Peaks and valleys of chemical concentration will form: Check out http://www.eb.mpg.de/dept4/meinhardt/periodic.html for some other neat patterns formed by simple models

[Also see Dr. Harris' notes on Turing from previous years' courses. ]

OK, so interesting patterns can be made by quite simple morphogen interactions. The connection comes from what the embryo does with the morphogens. What does a spot or stripe of high concentration mean for the cells of the embryo? One hypothesis is that high concentrations may activate phenotypic expression of a pigment whereas lower concentrations do not. (High concentrations could just as easily inhibit a pigment if that's the way the system is set up).

http://plus.maths.org/issue30/features/dartnell/index.html

The peaks of A are surrounded by higher levels of I. This has been shown to account for patterns in sea shells.

Interestingly, this chemical phenomenon is not restricted to cellular levels. They can take place at an organismal/behavioral level. Ants pile up their deceased in a manner similar to this reaction diffusion mechanism. Ants laid around the circumference of a dish are piled in groups such that as a pile grows bigger, smaller piles nearby are eventually placed on the larger pile. The result: a positive feedback/activator behavior where the presence of a pile of ants causes more ants to be added to it. A trough (low concentration) of dead ants surrounds it.

There's a zebrafish mutant that has the potential to be a player in a Turing mechanism. Zebrafish have 5 parallel stripes. Different mutations of a gene called 'leopard' causes various patterns to arise in concordance with computer simulation:

http://www.ncbi.nlm.nih.gov/books/bv.fcgi?call=bv.View..ShowSection&rid=dbio.figgrp.88

Play with this one: http://texturegarden.com/java/rd/plugin/index.html

All it takes is to change the rate of diffusion and you can create entirely different patterns. Some stable, others not.

Positional Information

One hypothesis about how embryos pattern themselves was proposed by Lewis Wolpert. This idea states that chemical diffusion gradients provide 'positional information' to the cells within the range of the gradients. The cells then respond by differentiating according to the information provided to it.

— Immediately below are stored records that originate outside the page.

(** * Post-processing of quantum-walk result tables

    A shallow embedding of [post_processing.py] (class [ResultsDataframe])
    together with the Python and pandas operations it calls, followed by the
    properties of its three transformations:
    [filter_connected_columns], [add_max_and_avg] and [convert_to_decimal]. *)

From Stdlib Require Import List String Ascii Bool Arith ZArith NArith QArith Lia.
Import ListNotations.
Close Scope Q_scope.
Open Scope string_scope.
Open Scope list_scope.

(** ** Python built-ins *)

Module Py.

(** The exceptions the module can raise. *)
Inductive exn : Type := KeyError | ValueError | TypeError | IndexError.

Definition result (A : Type) : Type := (exn + A)%type.

Definition ok {A : Type} (a : A) : result A := inr a.
Definition raise {A : Type} (e : exn) : result A := inl e.

Definition rbind {A B : Type} (r : result A) (k : A -> result B) : result B :=
  match r with
  | inl e => inl e
  | inr a => k a
  end.

(** [for x in xs] collecting results, stopping at the first exception. *)
Fixpoint for_each {A B : Type} (f : A -> result B) (xs : list A) : result (list B) :=
  match xs with
  | [] => ok []
  | x :: rest =>
      rbind (f x) (fun y => rbind (for_each f rest) (fun ys => ok (y :: ys)))
  end.

(** A [str] is a sequence of code points; the model covers code points below
    256 (one [ascii] each).  [isspace] is the whitespace test shared by
    [str.split()] and [int()]: TAB..CR, FS..US, SPACE, NEL and NBSP. *)
Definition isspace (c : ascii) : bool :=
  let n := nat_of_ascii c in
  (((9 <=? n) && (n <=? 13)) || ((28 <=? n) && (n <=? 32))
   || (n =? 133) || (n =? 160))%nat.

Definition flush (tok : string) : list string :=
  match tok with
  | EmptyString => []
  | _ => [tok]
  end.

(** [split_from tok s]: [tok] is the token being read when [s] remains. *)
Fixpoint split_from (tok s : string) : list string :=
  match s with
  | EmptyString => flush tok
  | String c rest =>
      if isspace c then flush tok ++ split_from EmptyString rest
      else split_from (tok ++ String c EmptyString) rest
  end.

(** [s.split()]: maximal runs of non-whitespace characters. *)
Definition split (s : string) : list string := split_from EmptyString s.

Fixpoint lstrip (s : string) : string :=
  match s with
  | String c rest => if isspace c then lstrip rest else s
  | EmptyString => s
  end.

In a pre-pattern (such as reaction diffusion models) morphogens might for example, turn on genes involved in pigmentation. Such information about whether pigment would be on or off provides a pre-pattern that is imposed on the cells which respond to the information, thereby creating the pattern. This is fundamentally different from positional information in that the information imparted is quite different in nature.

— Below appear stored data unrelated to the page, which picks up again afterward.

Lemma attemptsFrom_final (left : nat) (i : Z) (delay : Duration)
    (lastErr : error) (pauses : list Duration) :
  retried (network i) = false ->
  attemptsFrom provider network (S left) i delay lastErr pauses
  = endedBy provider network i pauses.
Proof.
  cbn [attemptsFrom]. unfold retried, endedBy, errorOf.
  destruct (network i) as [e | e | s e | s b]; try discriminate;
    try reflexivity. cbv beta iota.
  destruct ((200 <=? s) && (s <? 300)); [reflexivity |].
  destruct ((400 <=? s) && (s <? 500)); [reflexivity | discriminate].
Qed.


Lemma first_attempts :
  add64 0 1 = 1 /\ add64 1 1 = 2 /\ add64 2 1 = 3
  /\ mul64 initialRetryDelay 2 = 2 * initialRetryDelay
  /\ mul64 (2 * initialRetryDelay) 2 = 4 * initialRetryDelay.
Proof. repeat split; reflexivity. Qed.

(** The loop ends with the first of the three attempts that is not
    retried, or after the third. *)
Lemma doRequest_cases :
  (exists k : nat,
      (k < 3)%nat
      /\ doRequest provider network
         = endedBy provider network (Z.of_nat k) (pausesBefore k))
  \/ (retried (network 2) = true
      /\ doRequest provider network
         = {| body := ""; error_ := errorOf provider 2 (network 2); sent := 3;
              slept := pausesBefore 3 |}).
Proof.
  unfold doRequest. change (Z.to_nat maxRetries) with 3%nat.
  destruct first_attempts as (A1 & A2 & A3 & M1 & M2).
  destruct (retried (network 0)) eqn:R0.
  2:{ left. exists 0%nat. split; [lia |].
      now rewrite attemptsFrom_final. }
  rewrite attemptsFrom_retried by exact R0. rewrite A1.
  destruct (retried (network 1)) eqn:R1.
  2:{ left. exists 1%nat. split; [lia |].
      now rewrite attemptsFrom_final. }
  rewrite attemptsFrom_retried by exact R1. rewrite A2.
  destruct (retried (network 2)) eqn:R2.
  2:{ left. exists 2%nat. split; [lia |].
      rewrite attemptsFrom_final by exact R2. now rewrite M1. }
  right. split; [reflexivity |].
  rewrite attemptsFrom_retried by exact R2. rewrite A3. reflexivity.
Qed.

(** [doRequest] ends with the first attempt that is not retried: it
    returns what that attempt gives (the body of a 2xx response, else the
    error of the attempt, so a 4xx response is reported at once), after
    one request per attempt and after the pauses 2 s, 4 s, ... between
    the attempts. *)
Theorem doRequest_ends_at_first_final_attempt (k : nat) :
  (k < 3)%nat ->
  (forall j, (j < k)%nat -> retried (network (Z.of_nat j)) = true) ->
  retried (network (Z.of_nat k)) = false ->
  doRequest provider network
  = endedBy provider network (Z.of_nat k) (pausesBefore k).
Proof.
  intros Hk Hbefore Hfinal. unfold doRequest.
  change (Z.to_nat maxRetries) with 3%nat.
  destruct first_attempts as (A1 & A2 & A3 & M1 & M2).
  destruct k as [|[|[|k]]]; [| | | lia].
  - now rewrite attemptsFrom_final.
  - rewrite attemptsFrom_retried by (apply (Hbefore 0%nat); lia).
    rewrite A1. now rewrite attemptsFrom_final.
  - rewrite attemptsFrom_retried by (apply (Hbefore 0%nat); lia).
    rewrite A1.
    rewrite attemptsFrom_retried by (apply (Hbefore 1%nat); lia).
    rewrite A2. rewrite attemptsFrom_final by exact Hfinal.
    rewrite M1. reflexivity.
Qed.

(** When each of the three attempts is one that is retried, [doRequest]
    gives up: it returns the error of the third attempt, after three
    requests and pauses of 2 s, 4 s and 8 s (the last one after the
    third attempt). *)
Theorem doRequest_gives_up_after_three_attempts :
  (forall j, (j < 3)%nat -> retried (network (Z.of_nat j)) = true) ->
  doRequest provider network
  = {| body := ""; error_ := errorOf provider 2 (network 2); sent := 3;
       slept := [2 * Second; 4 * Second; 8 * Second] |}.
Proof.
  intros Hall. unfold doRequest.
  change (Z.to_nat maxRetries) with 3%nat.
  destruct first_attempts as (A1 & A2 & A3 & M1 & M2).
  rewrite attemptsFrom_retried by (apply (Hall 0%nat); lia). rewrite A1.
  rewrite attemptsFrom_retried by (apply (Hall 1%nat); lia). rewrite A2.
  rewrite attemptsFrom_retried by (apply (Hall 2%nat); lia). rewrite A3.
  reflexivity.
Qed.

Many developmental biologists will call anything positional information, something causes an organ or body part to form where it does. It may certainly impart information, but it may not necessarily be positional in nature.

Molecular Clocks

Vertebrate Segmentation: One example of developmental patterning is the formation of somites: somitogenesis. Somites are produced over time, in an anterior to posterior direction. A "wavefront" of an inducing substance continually regresses with the continual lengthening of the embryo. As pre-somitic mesoderm cells reach the end of the wavefront where concentrations are lowest, they begin to adopt a somite fate. The second part of the equation (where the segmentation comes in), involves a molecular clock. The somite-inducing signal is turned off and on at regular intervals so that only some of the pre-somite cells will organize into somites. This oscillating induction system combines two simple components to produces segmentation in vertebrates. Disclaimer: there are other, overlapping signals that reinforce this process. In theory, it could work on its own.

How does the molecular clock work? Two genes are transcribed, whose proteins inhibit their own transcription. Negative feedback. So the activating signal is on for a period of time, then off. This Ôswitch' in turn, activates the somite inducing signals periodically.

What's the difference between positional information and pre-patterning?
What are some types of patterns?
What properties are needed for a reaction diffusion system to work?
Where else would a molecular clock be found during development?